> _AIM OF THE EXERCISE_
In the listing below, locate the line that contains "let (p, next)" and the line that contains "(** ** Reading *)". Restate word for word those two lines and every line between them, and nothing else.

::: STUDY MATERIAL

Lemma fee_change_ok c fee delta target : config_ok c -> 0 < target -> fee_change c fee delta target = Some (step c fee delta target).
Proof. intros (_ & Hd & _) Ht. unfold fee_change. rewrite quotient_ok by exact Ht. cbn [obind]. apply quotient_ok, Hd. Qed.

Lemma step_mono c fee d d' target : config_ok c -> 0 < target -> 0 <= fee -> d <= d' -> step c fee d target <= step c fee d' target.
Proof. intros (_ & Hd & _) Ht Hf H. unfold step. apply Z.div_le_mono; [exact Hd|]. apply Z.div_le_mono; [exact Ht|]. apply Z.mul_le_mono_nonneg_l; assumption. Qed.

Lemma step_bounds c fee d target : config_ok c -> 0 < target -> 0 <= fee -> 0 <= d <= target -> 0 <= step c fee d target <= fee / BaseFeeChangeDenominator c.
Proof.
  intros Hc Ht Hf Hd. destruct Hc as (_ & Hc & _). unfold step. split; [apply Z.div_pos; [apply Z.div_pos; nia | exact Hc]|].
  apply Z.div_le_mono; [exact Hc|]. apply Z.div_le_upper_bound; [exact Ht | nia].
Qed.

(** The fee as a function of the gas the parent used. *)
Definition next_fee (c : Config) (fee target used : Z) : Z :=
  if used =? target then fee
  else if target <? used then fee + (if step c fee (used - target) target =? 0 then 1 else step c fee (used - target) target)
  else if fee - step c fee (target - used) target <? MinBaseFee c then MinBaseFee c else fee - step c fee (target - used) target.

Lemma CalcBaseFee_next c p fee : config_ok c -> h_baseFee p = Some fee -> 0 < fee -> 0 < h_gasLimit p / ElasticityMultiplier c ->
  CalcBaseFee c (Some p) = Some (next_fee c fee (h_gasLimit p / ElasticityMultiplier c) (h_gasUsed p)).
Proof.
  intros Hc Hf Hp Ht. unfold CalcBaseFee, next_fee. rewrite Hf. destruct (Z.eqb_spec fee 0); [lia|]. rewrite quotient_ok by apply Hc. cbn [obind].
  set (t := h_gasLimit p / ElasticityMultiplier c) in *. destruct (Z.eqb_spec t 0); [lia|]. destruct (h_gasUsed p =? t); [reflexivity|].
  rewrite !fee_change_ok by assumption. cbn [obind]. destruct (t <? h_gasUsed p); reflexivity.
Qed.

::::::
::: STUDY MATERIAL

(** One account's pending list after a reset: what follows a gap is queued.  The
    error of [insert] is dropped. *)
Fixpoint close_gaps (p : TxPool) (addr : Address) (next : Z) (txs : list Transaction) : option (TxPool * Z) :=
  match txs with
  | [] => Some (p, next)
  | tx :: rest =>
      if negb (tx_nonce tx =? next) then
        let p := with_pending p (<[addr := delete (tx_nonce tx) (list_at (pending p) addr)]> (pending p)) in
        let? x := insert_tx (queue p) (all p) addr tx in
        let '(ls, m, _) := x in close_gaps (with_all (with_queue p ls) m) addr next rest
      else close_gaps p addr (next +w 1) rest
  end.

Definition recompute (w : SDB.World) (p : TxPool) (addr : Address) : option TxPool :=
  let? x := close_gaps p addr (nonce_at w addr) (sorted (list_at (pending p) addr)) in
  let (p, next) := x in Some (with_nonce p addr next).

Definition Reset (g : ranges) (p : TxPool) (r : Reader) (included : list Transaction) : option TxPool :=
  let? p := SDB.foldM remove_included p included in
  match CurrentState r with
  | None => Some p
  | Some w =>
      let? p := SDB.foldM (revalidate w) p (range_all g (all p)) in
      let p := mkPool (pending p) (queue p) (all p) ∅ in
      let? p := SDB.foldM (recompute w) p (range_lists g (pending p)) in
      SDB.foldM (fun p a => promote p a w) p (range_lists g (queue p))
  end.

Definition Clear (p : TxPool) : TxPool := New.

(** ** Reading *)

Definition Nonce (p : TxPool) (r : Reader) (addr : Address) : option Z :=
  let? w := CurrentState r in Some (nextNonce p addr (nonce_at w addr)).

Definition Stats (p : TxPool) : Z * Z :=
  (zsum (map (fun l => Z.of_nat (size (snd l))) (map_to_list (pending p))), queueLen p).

::::::
::: STUDY MATERIAL

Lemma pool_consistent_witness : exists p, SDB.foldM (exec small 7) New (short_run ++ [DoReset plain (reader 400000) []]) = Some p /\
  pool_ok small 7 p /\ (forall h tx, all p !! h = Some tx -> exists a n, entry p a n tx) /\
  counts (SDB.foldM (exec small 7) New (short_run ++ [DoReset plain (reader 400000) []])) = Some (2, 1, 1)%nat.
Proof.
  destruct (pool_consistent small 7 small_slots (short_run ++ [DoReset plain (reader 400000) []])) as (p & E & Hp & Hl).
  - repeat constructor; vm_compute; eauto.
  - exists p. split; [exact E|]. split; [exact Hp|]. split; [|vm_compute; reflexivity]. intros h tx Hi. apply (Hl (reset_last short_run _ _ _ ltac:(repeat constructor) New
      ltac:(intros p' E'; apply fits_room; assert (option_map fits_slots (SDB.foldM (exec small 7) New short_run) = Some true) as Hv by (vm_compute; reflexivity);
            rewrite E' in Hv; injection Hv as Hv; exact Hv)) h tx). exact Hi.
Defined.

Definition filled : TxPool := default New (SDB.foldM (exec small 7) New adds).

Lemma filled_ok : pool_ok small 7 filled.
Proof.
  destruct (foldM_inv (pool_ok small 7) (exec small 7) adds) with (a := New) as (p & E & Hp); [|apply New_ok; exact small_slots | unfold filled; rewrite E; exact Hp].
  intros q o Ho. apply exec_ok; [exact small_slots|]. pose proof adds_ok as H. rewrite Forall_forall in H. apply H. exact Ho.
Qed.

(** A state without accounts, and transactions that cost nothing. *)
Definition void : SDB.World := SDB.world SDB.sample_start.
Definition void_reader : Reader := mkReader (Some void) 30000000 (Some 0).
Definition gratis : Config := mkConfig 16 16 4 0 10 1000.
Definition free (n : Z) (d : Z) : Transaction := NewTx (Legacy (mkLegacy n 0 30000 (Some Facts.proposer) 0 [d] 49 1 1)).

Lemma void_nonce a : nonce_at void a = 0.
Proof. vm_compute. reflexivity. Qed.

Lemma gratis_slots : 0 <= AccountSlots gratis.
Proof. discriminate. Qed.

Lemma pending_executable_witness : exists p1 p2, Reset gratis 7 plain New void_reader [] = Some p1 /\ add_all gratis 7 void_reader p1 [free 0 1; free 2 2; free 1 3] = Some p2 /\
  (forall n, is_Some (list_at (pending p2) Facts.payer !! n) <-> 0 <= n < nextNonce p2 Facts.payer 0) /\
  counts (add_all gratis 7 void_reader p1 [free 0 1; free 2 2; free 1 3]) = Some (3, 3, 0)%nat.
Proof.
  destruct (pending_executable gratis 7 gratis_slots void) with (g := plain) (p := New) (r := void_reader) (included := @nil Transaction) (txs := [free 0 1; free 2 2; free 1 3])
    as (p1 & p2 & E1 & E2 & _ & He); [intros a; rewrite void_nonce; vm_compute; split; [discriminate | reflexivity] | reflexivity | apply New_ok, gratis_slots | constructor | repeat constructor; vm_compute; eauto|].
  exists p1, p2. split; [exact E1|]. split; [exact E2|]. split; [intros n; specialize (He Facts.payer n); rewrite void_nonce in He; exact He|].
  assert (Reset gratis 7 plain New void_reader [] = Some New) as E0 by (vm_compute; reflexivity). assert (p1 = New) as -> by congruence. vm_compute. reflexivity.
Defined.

::::::

> _TASK ANSWER_
  let (p, next) := x in Some (with_nonce p addr next).

Definition Reset (g : ranges) (p : TxPool) (r : Reader) (included : list Transaction) : option TxPool :=
  let? p := SDB.foldM remove_included p included in
  match CurrentState r with
  | None => Some p
  | Some w =>
      let? p := SDB.foldM (revalidate w) p (range_all g (all p)) in
      let p := mkPool (pending p) (queue p) (all p) ∅ in
      let? p := SDB.foldM (recompute w) p (range_lists g (pending p)) in
      SDB.foldM (fun p a => promote p a w) p (range_lists g (queue p))
  end.

Definition Clear (p : TxPool) : TxPool := New.

(** ** Reading *)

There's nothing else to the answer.